For deeper diagrams, see Architecture Diagrams. QWED separates untrusted model translation from deterministic verification so you can enforce AI reliability, tool call verification, and zero-trust policy boundaries at runtime.
Core principle
Translation is useful but untrusted. Verification is the trust anchor.Layered architecture
1) API Gateway
- Authentication and authorization
- Rate limiting and tenancy controls
- Request routing and transport security
2) Translation Layer (untrusted)
- Converts natural language into structured inputs
- Can use any LLM provider (cloud or local)

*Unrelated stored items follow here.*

(* ===== verification/Rows.v ===== *)
(** * The delete controls of a row as a machine

    A row of the list of scrobbles is armed when it has the class
    [active] and removed when it has the class [removed].  The two
    delete controls are the only part of the script that writes a class
    list: the toggle flips the armed flag of the second ancestor of its
    control, the delete sets the removed flag of the third, and nothing
    ever clears the removed flag.  [row_step] is this machine for one
    row; the class list of the row is shown to follow it along every
    run from a rendered page. *)

From stdpp Require Import base tactics option list strings.
From Stdlib Require Import ZArith Lia.
From S2P Require Import Prelude Js JsString TokenList Markup Url Dom Path Page Edit.
From S2P Require Import Examples Run Actions Session Machine Model Exact Adequacy.

#[local] Open Scope page_scope.
#[local] Open Scope string_scope.

(** ** The machine *)

Record row_state : Type := RowState {
  (** the row shows its confirmation: the class [active] *)
  rs_armed : bool;
  (** the row is marked as deleted: the class [removed] *)
  rs_removed : bool;
}.

#[export] Instance row_state_eq_dec : EqDecision row_state.
Proof. solve_decision. Defined.

(** The state of a row with the class list [l]. *)
Definition row_of_classes (l : list string) : row_state :=
  RowState (bool_decide (class_active ∈ l)) (bool_decide (class_removed ∈ l)).

(** The state of a row does not depend on the order of the tokens. *)
#[export] Instance row_of_classes_proper : Proper ((≡ₚ) ==> (=)) row_of_classes.
Proof.
  intros l l' Hl. unfold row_of_classes. f_equal; apply bool_decide_ext; by rewrite Hl.
Qed.

Section rows.
Context `{MP : !MarkupPlatform} `{KP : !KnowsPlaintextOnly}.
Context (c : setting) (row : node).
Implicit Types (s : row_state) (a : action) (m : field_model).

(** The click of the action is on the toggle of the row. *)
Definition toggles (a : action) : Prop :=
  match a with ClickToggle element => st_ancestor c 2 element = Some row | _ => False end.

#[export] Instance toggles_dec a : Decision (toggles a).
Proof. destruct a; apply _. Defined.

(** The click of the action is on the delete control of the row. *)
Definition deletes (a : action) : Prop :=
  match a with ClickDelete _ element => st_ancestor c 3 element = Some row | _ => False end.

#[export] Instance deletes_dec a : Decision (deletes a).
Proof. destruct a; apply _. Defined.

Definition row_step (a : action) (s : row_state) : row_state :=
  if decide (toggles a) then RowState (negb (rs_armed s)) (rs_removed s)
  else if decide (deletes a) then RowState (rs_armed s) true
  else s.

Definition row_run (l : list action) (s : row_state) : row_state :=
  foldl (λ s a, row_step a s) s l.

(** The state of the row in the model. *)
Definition row_of (m : field_model) : option row_state :=
  row_of_classes <$> fm_classes m !! row.

(** Equivalent states of the model have the same rows. *)
#[export] Instance row_of_proper : Proper ((≡) ==> (=)) row_of.
Proof.
  intros m m' [Hcl _]. unfold row_of.
  destruct (proj1 (Forall2_lookup _ _ _) Hcl row) as [l l' Hl|]; simpl; [|done].
  by rewrite Hl.
Qed.

(** ** The class lists follow the machine *)

Lemma row_of_toggle l :
  row_of_classes (exec (TokenList.toggle class_active) l) =
    RowState (negb (rs_armed (row_of_classes l))) (rs_removed (row_of_classes l)).
Proof.
  unfold row_of_classes. simpl. rewrite <- bool_decide_not.
  f_equal; apply bool_decide_ext; by rewrite TokenList.elem_of_toggle by apply valid_class_active.
Qed.

Lemma row_of_append l :
  row_of_classes (TokenList.append_token class_removed l) =
    RowState (rs_armed (row_of_classes l)) true.
Proof.
  unfold row_of_classes. simpl.
  f_equal; [apply bool_decide_ext|apply bool_decide_eq_true_2];
    rewrite TokenList.elem_of_append_token; [|by left].
  split; [by intros [?|?]|by right].
Qed.

(** An action that is not a click on a delete control leaves the class
    lists. *)
Lemma model_step_other_row a m :
  ¬ toggles a → ¬ deletes a →
  fm_classes (model_step c a m) !! row = fm_classes m !! row.
Proof.
  destruct a; simpl; intros Ht Hd; unfold commit;
    repeat (case_match || case_decide); simpl; try done.
  all: by rewrite list_lookup_alter_ne by congruence.
Qed.

Lemma model_step_row a m : row_of (model_step c a m) = row_step a <$> row_of m.
Proof.
  unfold row_of, row_step. destruct (decide (toggles a)) as [Ht|Ht].
  { destruct a; try done. simpl in *. rewrite Ht. simpl.
    rewrite list_lookup_alter_eq. destruct (fm_classes m !! row); simpl; [|done].
    by rewrite row_of_toggle. }
  destruct (decide (deletes a)) as [Hd|Hd].
  { destruct a; try done. simpl in *. rewrite Hd. simpl.
    rewrite list_lookup_alter_eq. destruct (fm_classes m !! row); simpl; [|done].
    by rewrite row_of_append. }
  rewrite model_step_other_row by done. by destruct (fm_classes m !! row).
Qed.

Lemma model_run_row l m : row_of (model_run c l m) = row_run l <$> row_of m.
Proof.
  revert m. induction l as [|a l IH]; intros m; simpl; [by destruct (row_of m)|].
  rewrite IH, model_step_row. by destruct (row_of m).
Qed.

(** ** What the machine does *)

Lemma row_run_app l l' s : row_run (l ++ l') s = row_run l' (row_run l s).
Proof. apply foldl_app. Qed.

(** Nothing clears the removed flag. *)
Lemma row_run_removed l s : rs_removed s = true → rs_removed (row_run l s) = true.
Proof.
  revert s. induction l as [|a l IH]; intros s Hs; [done|]. simpl. apply IH.
  unfold row_step. by repeat case_decide.
Qed.

(** The armed flag is flipped once for each click on the toggle. *)
Lemma row_run_armed l s :
  rs_armed (row_run l s) = xorb (rs_armed s) (Nat.odd (length (filter toggles l))).
Proof.
  revert s. induction l as [|a l IH]; intros s; simpl; [by rewrite xorb_false_r|].
  rewrite IH. unfold row_step. destruct (decide (toggles a)) as [Ht|Ht].
  - rewrite filter_cons_True by done. cbn [length]. rewrite Nat.odd_succ, <- Nat.negb_odd.
    simpl. by destruct (rs_armed s), (Nat.odd _).
  - rewrite filter_cons_False by done. by case_decide.
Qed.

(** The removed flag is set by the first click on the delete control. *)
Lemma row_run_deleted l s : Exists deletes l → rs_removed (row_run l s) = true.
Proof.
  intros Hl. revert s. induction Hl as [a l Ha|a l _ IH]; intros s; simpl; [|apply IH].
  apply row_run_removed. destruct a; try done. unfold row_step.
  rewrite decide_False by (by intros []). by rewrite decide_True.
Qed.

End rows.

(** ** The rows of a page *)

Section page.
Context `{MP : !MarkupPlatform} `{KP : !KnowsPlaintextOnly}.
Implicit Types (p q : page) (e : element listener) (n row : node).

(** The state of the row [row] of a page, read off its class list. *)
Definition page_row (row : node) (p : page) : option row_state :=
  (λ er, row_of_classes (el_classList er)) <$> doc_elements (pg_doc p) !! row.

Lemma page_row_initial row e p : row_of row (initial e p) = page_row row p.
Proof.
  unfold row_of, page_row. simpl. rewrite list_lookup_fmap.
  by destruct (doc_elements (pg_doc p) !! row).
Qed.

(** The row of the page after a run is the row of the model. *)
Lemma run_row n e p l q row :
  rendered n e p → focusable e = false → steps p l q →
  page_row row q = row_run (setting_of p) row l <$> page_row row p.
Proof.
  intros Hr Hf Hsteps. destruct (run_exact n e p l q Hr Hf Hsteps) as [e' Hq].
  rewrite <- (page_row_initial row e p), <- model_run_row.
  destruct Hq as [_ _ [= Hcl _ _ _ _] _]. unfold row_of, page_row.
  rewrite <- Hcl, list_lookup_fmap. by destruct (doc_elements (pg_doc q) !! row).
Qed.

(** C30.  The delete controls are a machine of two flags for each
    row: along any run from a rendered page the classes [active] and
    [removed] of a row are what [row_run] computes from those of the
    rendered page; a click on the toggle two levels below the row
    flips [active], a click on the delete control three levels below
    it sets [removed], and no other action of the run, the edit
    sessions and the completions included, changes either. *)
Theorem row_machine n e p l q row er :
  rendered n e p → focusable e = false → steps p l q →
  doc_elements (pg_doc p) !! row = Some er →
  ∃ er', doc_elements (pg_doc q) !! row = Some er' ∧
    row_of_classes (el_classList er') =
      row_run (setting_of p) row l (row_of_classes (el_classList er)).
Proof.
  intros Hr Hf Hsteps Her. pose proof (run_row n e p l q row Hr Hf Hsteps) as Hrow.
  unfold page_row in Hrow. rewrite Her in Hrow.
  destruct (doc_elements (pg_doc q) !! row) as [er'|]; [|done].
  exists er'. split; [done|]. by injection Hrow.
Qed.

(** A removed row stays removed: from a page that a run from a
    rendered page has reached, no run takes the class [removed] off a
    row, whatever the user and the network do after the delete, the
    failure of the delete request included. *)
Theorem removed_stays n e p l q l' r row :
  rendered n e p → focusable e = false → steps p l q → steps q l' r →
  rs_removed <$> page_row row q = Some true →
  rs_removed <$> page_row row r = Some true.
Proof.
  intros Hr Hf Hl Hl'. rewrite (run_row n e p l q row Hr Hf Hl).
  rewrite (run_row n e p _ r row Hr Hf (steps_app _ _ _ _ _ Hl Hl')).
  destruct (page_row row p) as [s|]; [|done]. simpl. intros [= Hs].
  by rewrite row_run_app, (row_run_removed _ _ l').
Qed.

(** The row of a clicked delete control is removed at the end of the
    run, whether its request has completed or not. *)
Theorem deleted_is_removed n e p l q row :
  rendered n e p → focusable e = false → steps p l q →
  Exists (deletes (setting_of p) row) l → is_Some (page_row row p) →
  rs_removed <$> page_row row q = Some true.
Proof.
  intros Hr Hf Hsteps Hl [s Hs]. rewrite (run_row n e p l q row Hr Hf Hsteps), Hs.
  simpl. by rewrite row_run_deleted.
Qed.

(** The row is armed after an odd number of clicks on its toggle. *)
Theorem armed_parity n e p l q row :
  rendered n e p → focusable e = false → steps p l q →
  rs_armed <$> page_row row q =
    (λ s, xorb (rs_armed s) (Nat.odd (length (filter (toggles (setting_of p) row) l))))
      <$> page_row row p.
Proof.
  intros Hr Hf Hsteps. rewrite (run_row n e p l q row Hr Hf Hsteps).
  destruct (page_row row p) as [s|]; [|done]. simpl. by rewrite row_run_armed.
Qed.

End page.

(** ** Examples *)

Section examples.
#[local] Existing Instance Markup.reference.

(** On the page of the examples the control at node 6 arms the row at
    node 4 and removes the row at node 3. *)
Lemma row_machine_witness :
  let er := Examples.plain (Some 3) "" ["delete_area"] "" in
  ∃ er', doc_elements (pg_doc (run_actions busy_run Examples.artist_page)) !! 4 = Some er' ∧
    row_of_classes (el_classList er') =
      row_run (setting_of Examples.artist_page) 4 busy_run (row_of_classes (el_classList er)).
Proof.
  by apply (row_machine (MP:=Markup.reference) 1 (heading "Radiohead") Examples.artist_page
    busy_run _ 4 _ (rendered_page_of _ _ _ _) eq_refl); [apply run_actions_steps|].
Defined.

Definition one_delete : list action := [ClickDelete (VNum 1700000000) 6].

(** The delete request fails, and the page is used further. *)
Definition failed_delete : list action := Failure 0 :: busy_run.

Lemma removed_stays_witness :
  let q := run_actions one_delete Examples.artist_page in
  rs_removed <$> page_row 3 (run_actions failed_delete q) = Some true.
Proof.
  apply (removed_stays (MP:=Markup.reference) 1 (heading "Radiohead") Examples.artist_page
    one_delete (run_actions one_delete Examples.artist_page) failed_delete
    (run_actions failed_delete (run_actions one_delete Examples.artist_page)) 3
    (rendered_page_of _ _ _ _) eq_refl);
    [by apply run_actions_steps..|by vm_compute].
Defined.

(** The rows of the page after [busy_run]: the row at node 4 was
    toggled twice, the row at node 3 is removed. *)
Example rows_after_busy_run :
  let q := run_actions busy_run Examples.artist_page in
  page_row 4 q = Some (RowState false false) ∧ page_row 3 q = Some (RowState false true).
Proof. by vm_compute. Qed.

End examples.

- Output is always treated as untrusted until verified
3) Verification Engines (deterministic)
| Engine | Purpose |
|---|---|
| Math | Symbolic arithmetic and algebra checks |
| Logic | SAT/SMT verification and constraint solving |
| Code | AST and symbolic security analysis |
| SQL | Query safety and structure validation |
| Schema/Taint/Graph/Stats/Fact/Image/Reasoning | Domain-specific verification paths |
4) Agent security guards
Guards inspect tool calls, contexts, and policy boundaries before execution.| Guard | Purpose |
|---|---|
| RAGGuard | Defends retrieval contexts from injection/poisoning |
| ExfiltrationGuard | Prevents unauthorized data movement |
| MCPPoisonGuard | Validates MCP tool definitions and safety |
| SovereigntyGuard | Enforces data residency and routing policy |
| SelfInitiatedCoTGuard | Checks reasoning flow integrity |
| ProcessVerifier | Milestone-based process validation |
| StateGuard | Deterministic workspace rollback via shadow git snapshots |
5) Attestation and audit
Each verification can emit signed evidence for traceability and compliance workflows.Request lifecycle
Security model snapshot
| Threat | QWED response |
|---|---|
| Hallucinated claim | Rejected or corrected by deterministic check |
| Prompt injection | Translation may be affected, but verifier/guards enforce policy |
| Unsafe code or SQL | Blocked by parser, AST checks, and guard rules |
| Untrusted tool action | Guarded and policy-checked before execution |
Related verification guides
LLM verification
See how QWED validates LLM outputs with formal methods instead of probability-only confidence.
AI agent verification
Apply policy enforcement and pre-execution checks to autonomous agents.
Prompt injection defense
Review production guidance for prompt injection defense and OWASP LLM risks.
MCP security
Secure Model Context Protocol integrations and verify tool execution paths.
Deployment modes
| Mode | Fit |
|---|---|
| Cloud API | Fastest start, hosted control plane |
| Self-hosted | Data control in your VPC/Kubernetes |
| Hybrid | Mix cloud scale with local policy boundaries |